[YOUR ASSIGNMENT] Output range, inclusive: from the line containing "Lemma bget_cached_eq dev" to the line containing "Lemma bget_unused_eq s". Restate those lines from the data below word for word and only those.

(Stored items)

(* ===== verification/BioList.v ===== *)
(** * The list of buffers of kernel/bio.c

    The buffers are linked through [prev] and [next] in the order of their last use.
    [links bufs c] says that consecutive elements of [c] are linked; the ring of the
    cache is [HEAD], the buffers, and [HEAD] again.  The two searches of [bget] visit
    the ring in its two directions and [brelse] moves a buffer to its front. *)
From stdpp Require Import gmap list strings.
From S2P Require Import Prelude Kstring Abi Machine Spinlock Kalloc Vm Proc Sleeplock Virtio Bio.

(** ** Arrays of buffers *)

Definition gb (bufs : list buf) (i : nat) : buf := default buf_zero (bufs !! i).
Definition ub (i : nat) (f : buf -> buf) (bufs : list buf) : list buf := <[i := f (gb bufs i)]> bufs.

Lemma length_ub i f bufs : length (ub i f bufs) = length bufs.
Proof. apply length_insert. Qed.
Lemma gb_ub_eq i f bufs : (i < length bufs)%nat -> gb (ub i f bufs) i = f (gb bufs i).
Proof. intros H. unfold gb at 1, ub. by rewrite list_lookup_insert_eq. Qed.
Lemma gb_ub_ne i j f bufs : i <> j -> gb (ub i f bufs) j = gb bufs j.
Proof. intros H. unfold gb, ub. by rewrite list_lookup_insert_ne. Qed.

(** Everything but the links. *)
Definition core (x : buf) : buf := set_buf_prev 0 (set_buf_next 0 x).

Lemma core_ub i f bufs j : (forall x, core (f x) = core x) -> core (gb (ub i f bufs) j) = core (gb bufs j).
Proof.
  intros H. destruct (decide (i = j)) as [->|]; [|by rewrite gb_ub_ne].
  destruct (decide (j < length bufs)%nat); [by rewrite gb_ub_eq|]. unfold ub. by rewrite list_insert_ge by lia.
Qed.

(** ** Links *)

Fixpoint links (bufs : list buf) (c : list nat) : Prop :=
  match c with
  | x :: (y :: _) as c' => buf_next (gb bufs x) = y /\ buf_prev (gb bufs y) = x /\ links bufs c'
  | _ => True
  end.

Lemma links_app bufs c1 x c2 : links bufs (c1 ++ x :: c2) <-> links bufs (c1 ++ [x]) /\ links bufs (x :: c2).
Proof.
  induction c1 as [|y c1 IH]; [cbn; naive_solver|]. destruct c1 as [|z c1]; [cbn; naive_solver|].
  cbn [app links] in *. naive_solver.
Qed.

Lemma links_two bufs c1 x y c2 :
  links bufs (c1 ++ x :: y :: c2) <->
  links bufs (c1 ++ [x]) /\ (buf_next (gb bufs x) = y /\ buf_prev (gb bufs y) = x) /\ links bufs (y :: c2).
Proof. rewrite links_app. cbn [links]. naive_solver. Qed.

(** The links of [c] are in [next] of its elements but the last, and in [prev] of its
    elements but the first. *)
Lemma links_mono bufs bufs' c a b l l' :
  links bufs c -> c = l ++ [b] -> c = a :: l' ->
  (forall x, x ∈ l -> buf_next (gb bufs' x) = buf_next (gb bufs x)) ->
  (forall y, y ∈ l' -> buf_prev (gb bufs' y) = buf_prev (gb bufs y)) -> links bufs' c.
Proof.
  revert l a l'. induction c as [|x c IH]; intros l a l' Hc E1 E2 Hn Hp; [done|].
  destruct c as [|y c]; [done|]. destruct Hc as (H1 & H2 & Hc). injection E2 as -> <-.
  destruct l as [|x l]; [done|]. injection E1 as <- E1. cbn [links].
  rewrite Hn, Hp by constructor. split; [done|]. split; [done|].
  apply (IH l y c); [done|done|done| |]; intros z Hz; [apply Hn|apply Hp]; by constructor.
Qed.

(** The ring with the buffers in the order [l], the one used last first. *)
Record ring (bufs : list buf) (l : list nat) : Prop := {
  ring_len : length bufs = S HEAD;
  ring_perm : l ≡ₚ seq 0 HEAD;
  ring_links : links bufs (HEAD :: l ++ [HEAD])
}.

Lemma ring_nodup bufs l : ring bufs l -> NoDup l /\ HEAD ∉ l /\ forall b, b ∈ l <-> (b < HEAD)%nat.
Proof.
  intros [_ Hp _]. assert (H : forall b, b ∈ l <-> (b < HEAD)%nat) by (intros b; rewrite Hp, elem_of_seq; lia).
  split; [rewrite Hp; apply NoDup_seq|]. split; [|done]. rewrite H. lia.
Qed.

(** ** The searches of bget *)

Definition first_of (l : list nat) : nat := default HEAD (head l).

Definition cached (bufs : list buf) (dev blockno : Z) (b : nat) : bool :=
  (buf_dev (gb bufs b) =? dev) && (buf_blockno (gb bufs b) =? blockno).
Definition unused (bufs : list buf) (b : nat) : bool := buf_refcnt (gb bufs b) =? 0.

Lemma bget_cached_eq dev blockno s l : forall n x,
  links (b_bufs s) (x :: l ++ [HEAD]) -> HEAD ∉ l -> (length l <= n)%nat ->
  bget_cached n (first_of l) dev blockno s = Ok (find (cached (b_bufs s) dev blockno) l) s.
Proof.
  induction l as [|y l IH]; intros n x Hl Hh Hn.
  - cbn [first_of default head find]. destruct n; cbn [bget_cached]; by rewrite decide_True.
  - apply not_elem_of_cons in Hh as [Hy Hh]. destruct n as [|n]; [cbn in Hn; lia|]. change (first_of (y :: l)) with y. cbn [bget_cached find].
    rewrite decide_False by done. unfold buf_get. mgo. change (get_buf s y) with (gb (b_bufs s) y). unfold cached at 1.
    destruct (_ && _); [done|]. assert (E : buf_next (gb (b_bufs s) y) = first_of l).
    { destruct Hl as (_ & _ & Hl). destruct l; cbn in Hl; naive_solver. }
    rewrite E. apply (IH n y); [by destruct Hl as (_ & _ & Hl)|done|cbn in Hn; lia].
Qed.

Lemma bget_unused_eq s l : forall n y,
  links (b_bufs s) (HEAD :: l ++ [y]) -> HEAD ∉ l -> (length l <= n)%nat ->
  bget_unused n (buf_prev (gb (b_bufs s) y)) s = Ok (find (unused (b_bufs s)) (rev l)) s.
Proof.
  induction l as [|x l IH] using rev_ind; intros n y Hl Hh Hn.
  - cbn in Hl. destruct Hl as (_ & -> & _). destruct n; cbn [bget_unused]; by rewrite decide_True.
  - rewrite <- app_assoc in Hl. change (HEAD :: l ++ [x] ++ [y]) with ((HEAD :: l) ++ x :: y :: []) in Hl.
    apply links_two in Hl as (Hl & [_ ->] & _). rewrite not_elem_of_app, list_elem_of_singleton in Hh. destruct Hh as [Hh Hx].
    rewrite length_app in Hn. destruct n as [|n]; [cbn in Hn; lia|]. cbn [bget_unused]. rewrite decide_False by done.
    rewrite rev_app_distr. cbn [rev app find]. unfold buf_get. mgo. change (get_buf s x) with (gb (b_bufs s) x).
    unfold unused at 1. destruct (_ =? 0); [done|]. apply IH; [done|done|cbn in Hn; lia].
Qed.

(** ** brelse *)

Definition unlink (b : nat) (bufs : list buf) : list buf :=
  let bufs := ub (buf_next (gb bufs b)) (set_buf_prev (buf_prev (gb bufs b))) bufs in
  ub (buf_prev (gb bufs b)) (set_buf_next (buf_next (gb bufs b))) bufs.
Definition push_front (b : nat) (bufs : list buf) : list buf :=
  let bufs := ub b (set_buf_next (buf_next (gb bufs HEAD))) bufs in
  let bufs := ub b (set_buf_prev HEAD) bufs in
  let bufs := ub (buf_next (gb bufs HEAD)) (set_buf_prev b) bufs in
  ub HEAD (set_buf_next b) bufs.

Lemma brelse_move_eq b s : brelse_move b s = Ok tt (set_b_bufs (push_front b (unlink b (b_bufs s))) s).
Proof. reflexivity. Qed.

Lemma core_set_prev v x : core (set_buf_prev v x) = core x.
Proof. done. Qed.
Lemma core_set_next v x : core (set_buf_next v x) = core x.
Proof. done. Qed.

Lemma core_move b bufs j : core (gb (push_front b (unlink b bufs)) j) = core (gb bufs j).
Proof. unfold push_front, unlink. by rewrite !core_ub by (intros; apply core_set_prev || apply core_set_next). Qed.

Lemma length_move b bufs : length (push_front b (unlink b bufs)) = length bufs.
Proof. unfold push_front, unlink. by rewrite !length_ub. Qed.

Lemma unlink_ring c1 pv b nx c2 l1 l2 bufs :
  length bufs = S HEAD -> c1 ++ [pv] = HEAD :: l1 -> nx :: c2 = l2 ++ [HEAD] ->
  NoDup (l1 ++ b :: l2) -> (forall x, x ∈ l1 ++ b :: l2 -> (x < HEAD)%nat) ->
  links bufs (c1 ++ pv :: b :: nx :: c2) -> links (unlink b bufs) (c1 ++ pv :: nx :: c2).
Proof.
  intros Hlen E1 E2 Hnd Hlt Hl. apply NoDup_app in Hnd as (N1 & Nd & N2). apply NoDup_cons in N2 as [Nb N2].
  apply links_two in Hl as (L1 & [Hpb Hbp] & L2). destruct L2 as (Hbn & Hnb & L2).
  assert (Hpv : pv ∈ HEAD :: l1) by (rewrite <- E1; set_solver). assert (Hnx : nx ∈ l2 ++ [HEAD]) by (rewrite <- E2; set_solver).
  assert (HA : forall x, x ∈ l1 -> (x < HEAD)%nat) by (intros; apply Hlt; set_solver).
  assert (HB : forall x, x ∈ l2 -> (x < HEAD)%nat) by (intros; apply Hlt; set_solver).
  assert (HC : (b < HEAD)%nat) by (apply Hlt; set_solver).
  assert (Nc : NoDup (c1 ++ [pv])). { rewrite E1. apply NoDup_cons. split; [|done]. intros H. apply HA in H. lia. }
  assert (Nc' : NoDup (nx :: c2)).
  { rewrite E2. apply NoDup_app. split; [done|]. split; [|apply NoDup_singleton]. intros x Hx H. apply HB in Hx. set_solver by lia. }
  assert (Hpl : (pv < length bufs)%nat) by (apply elem_of_cons in Hpv as [->|H]; [lia|apply HA in H; lia]).
  assert (Hnl : (nx < length bufs)%nat) by (apply elem_of_app in Hnx as [H|H]; [apply HB in H; lia|set_solver by lia]).
  assert (Hnb1 : nx <> b). { intros ->. apply elem_of_app in Hnx as [H|H]; [done|]. apply list_elem_of_singleton in H. lia. }
  unfold unlink. rewrite Hbn, Hbp. rewrite (gb_ub_ne nx b) by done. rewrite Hbn, Hbp.
  set (bufs2 := ub pv _ _).
  assert (Fn : forall x, x <> pv -> buf_next (gb bufs2 x) = buf_next (gb bufs x)).
  { intros x Hx. unfold bufs2. rewrite gb_ub_ne by done. destruct (decide (nx = x)) as [->|]; [by rewrite gb_ub_eq|by rewrite gb_ub_ne]. }
  assert (Fp : forall x, x <> nx -> buf_prev (gb bufs2 x) = buf_prev (gb bufs x)).
  { intros x Hx. unfold bufs2. destruct (decide (pv = x)) as [->|].
    - rewrite gb_ub_eq by (by rewrite length_ub). cbn. by rewrite gb_ub_ne.
    - by rewrite !gb_ub_ne. }
  apply links_two. split; [|split].
  - apply (links_mono bufs bufs2 _ HEAD pv c1 l1); [done|done|done| |].
    + intros x Hx. apply Fn. intros ->. apply NoDup_app in Nc as (_ & Nc & _). apply (Nc pv); set_solver.
    + intros y Hy. apply Fp. intros ->. apply elem_of_app in Hnx as [H|H]; [apply (Nd nx); set_solver|].
      apply list_elem_of_singleton in H as ->. apply HA in Hy. lia.
  - unfold bufs2. rewrite gb_ub_eq by (by rewrite length_ub). split; [done|].
    destruct (decide (pv = nx)) as [->|]; [rewrite gb_ub_eq by (by rewrite length_ub); cbn; by rewrite gb_ub_eq|].
    rewrite gb_ub_ne by done. by rewrite gb_ub_eq.
  - apply (links_mono bufs bufs2 _ nx HEAD l2 c2); [done|done|done| |].
    + intros x Hx. apply Fn. intros ->. apply elem_of_cons in Hpv as [->|H]; [apply HB in Hx; lia|apply (Nd pv); set_solver].
    + intros y Hy. apply Fp. intros ->. apply NoDup_cons in Nc' as [Nc' _]. done.
Qed.

Lemma push_front_links b rest bufs :
  length bufs = S HEAD -> NoDup (b :: rest) -> (forall x, x ∈ b :: rest -> (x < HEAD)%nat) ->
  links bufs (HEAD :: rest ++ [HEAD]) -> links (push_front b bufs) (HEAD :: b :: rest ++ [HEAD]).
Proof.
  intros Hlen Hnd Hlt Hl. apply NoDup_cons in Hnd as [Hb Hnd].
  assert (Hbl : (b < HEAD)%nat) by (apply Hlt; set_solver).
  assert (HA : forall x, x ∈ rest -> (x < HEAD)%nat) by (intros; apply Hlt; set_solver).
  destruct (rest ++ [HEAD]) as [|f c3] eqn:Ec; [by destruct rest|]. destruct Hl as (Hf & Hfp & Hl).
  assert (Hfm : f ∈ rest ++ [HEAD]) by (rewrite Ec; set_solver).
  assert (Hfl : (f < length bufs)%nat) by (apply elem_of_app in Hfm as [H|H]; [apply HA in H; lia|set_solver by lia]).
  assert (Hfb : f <> b). { intros ->. apply elem_of_app in Hfm as [H|H]; [done|]. apply list_elem_of_singleton in H. lia. }
  assert (Nf : f ∉ c3).
  { assert (N : NoDup (rest ++ [HEAD])). { apply NoDup_app. split; [done|]. split; [|apply NoDup_singleton].
      intros x Hx H. apply HA in Hx. set_solver by lia. } rewrite Ec in N. by apply NoDup_cons in N as [N _]. }
  unfold push_front. rewrite !(gb_ub_ne b HEAD) by lia. rewrite Hf. set (bufs4 := ub b _ (ub b _ _)).
  assert (L4 : length bufs4 = S HEAD) by (unfold bufs4; by rewrite !length_ub).
  assert (G4 : gb bufs4 b = set_buf_prev HEAD (set_buf_next f (gb bufs b))).
  { unfold bufs4. rewrite gb_ub_eq by (rewrite length_ub; lia). by rewrite gb_ub_eq by lia. }
  assert (G4' : forall x, x <> b -> gb bufs4 x = gb bufs x) by (intros; unfold bufs4; by rewrite !gb_ub_ne).
  set (bufs6 := ub HEAD _ _).
  assert (Fn : forall x, x <> HEAD -> buf_next (gb bufs6 x) = buf_next (gb bufs4 x)).
  { intros x Hx. unfold bufs6. rewrite gb_ub_ne by done. destruct (decide (f = x)) as [->|]; [by rewrite gb_ub_eq by lia|by rewrite gb_ub_ne]. }
  assert (Fp : forall x, buf_prev (gb bufs6 x) = if decide (x = f) then b else buf_prev (gb bufs4 x)).
  { intros x. unfold bufs6. destruct (decide (HEAD = x)) as [<-|].
    - rewrite gb_ub_eq by (rewrite length_ub; lia). cbn. destruct (decide (HEAD = f)) as [<-|]; [by rewrite gb_ub_eq by lia|by rewrite gb_ub_ne].
    - rewrite gb_ub_ne by done. destruct (decide (x = f)) as [->|]; [by rewrite gb_ub_eq by lia|by rewrite gb_ub_ne]. }
  change (links bufs6 ([HEAD] ++ b :: f :: c3)). apply links_two. split; [|split].
  { cbn. rewrite Fp, decide_False by done. rewrite G4. split; [|done]. unfold bufs6. by rewrite gb_ub_eq by (rewrite length_ub; lia). }
  { rewrite Fn, G4, Fp, decide_True by (done || lia). done. }
  apply (links_mono bufs bufs6 _ f HEAD rest c3); [done|by rewrite <- Ec|done| |].
  - intros x Hx. rewrite Fn by (intros ->; apply HA in Hx; lia). by rewrite G4' by (intros ->; done).
  - intros y Hy. rewrite Fp, decide_False by (intros ->; done). rewrite G4'; [done|]. intros ->.
    assert (H : b ∈ rest ++ [HEAD]) by (rewrite Ec; set_solver). apply elem_of_app in H as [H|H]; [done|].
    apply list_elem_of_singleton in H. lia.
Qed.

Lemma snoc_cases {A} (x : A) (l : list A) : exists l' y, x :: l = l' ++ [y].
Proof. destruct (exists_last (l := x :: l)) as (l' & y & E); [done|]. by exists l', y. Qed.

(** Releasing the last reference to [b] makes it the buffer used last. *)
Lemma move_ring b l1 l2 bufs :
  ring bufs (l1 ++ b :: l2) -> ring (push_front b (unlink b bufs)) (b :: l1 ++ l2).
Proof.
  intros Hr. destruct (ring_nodup _ _ Hr) as (Hnd & _ & Hin). destruct Hr as [Hlen Hp Hl].
  assert (Hp' : b :: l1 ++ l2 ≡ₚ l1 ++ b :: l2) by (by rewrite Permutation_middle).
  assert (Hlt : forall x, x ∈ l1 ++ b :: l2 -> (x < HEAD)%nat) by (intros x; apply Hin).
  split; [by rewrite length_move|by rewrite Hp'|].
  apply push_front_links; [unfold unlink; by rewrite !length_ub|by rewrite Hp'|by intros x; rewrite Hp'; apply Hlt|].
  destruct (snoc_cases HEAD l1) as (c1 & pv & E1).
  destruct (l2 ++ [HEAD]) as [|nx c2] eqn:E2; [by destruct l2|].
  assert (H : links (unlink b bufs) (c1 ++ pv :: nx :: c2)).
  { apply (unlink_ring c1 pv b nx c2 l1 l2); [done|done|done|done|done|].
    change (c1 ++ pv :: b :: nx :: c2) with (c1 ++ [pv] ++ b :: nx :: c2). rewrite app_assoc, <- E1, <- E2.
    cbn [app] in *. by rewrite <- app_assoc in Hl. }
  change (c1 ++ pv :: nx :: c2) with (c1 ++ [pv] ++ nx :: c2) in H. rewrite app_assoc, <- E1, <- E2 in H.
  cbn [app] in *. by rewrite <- app_assoc.
Qed.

[RESPONSE AREA]
Lemma bget_cached_eq dev blockno s l : forall n x,
  links (b_bufs s) (x :: l ++ [HEAD]) -> HEAD ∉ l -> (length l <= n)%nat ->
  bget_cached n (first_of l) dev blockno s = Ok (find (cached (b_bufs s) dev blockno) l) s.
Proof.
  induction l as [|y l IH]; intros n x Hl Hh Hn.
  - cbn [first_of default head find]. destruct n; cbn [bget_cached]; by rewrite decide_True.
  - apply not_elem_of_cons in Hh as [Hy Hh]. destruct n as [|n]; [cbn in Hn; lia|]. change (first_of (y :: l)) with y. cbn [bget_cached find].
    rewrite decide_False by done. unfold buf_get. mgo. change (get_buf s y) with (gb (b_bufs s) y). unfold cached at 1.
    destruct (_ && _); [done|]. assert (E : buf_next (gb (b_bufs s) y) = first_of l).
    { destruct Hl as (_ & _ & Hl). destruct l; cbn in Hl; naive_solver. }
    rewrite E. apply (IH n y); [by destruct Hl as (_ & _ & Hl)|done|cbn in Hn; lia].
Qed.

Lemma bget_unused_eq s l : forall n y,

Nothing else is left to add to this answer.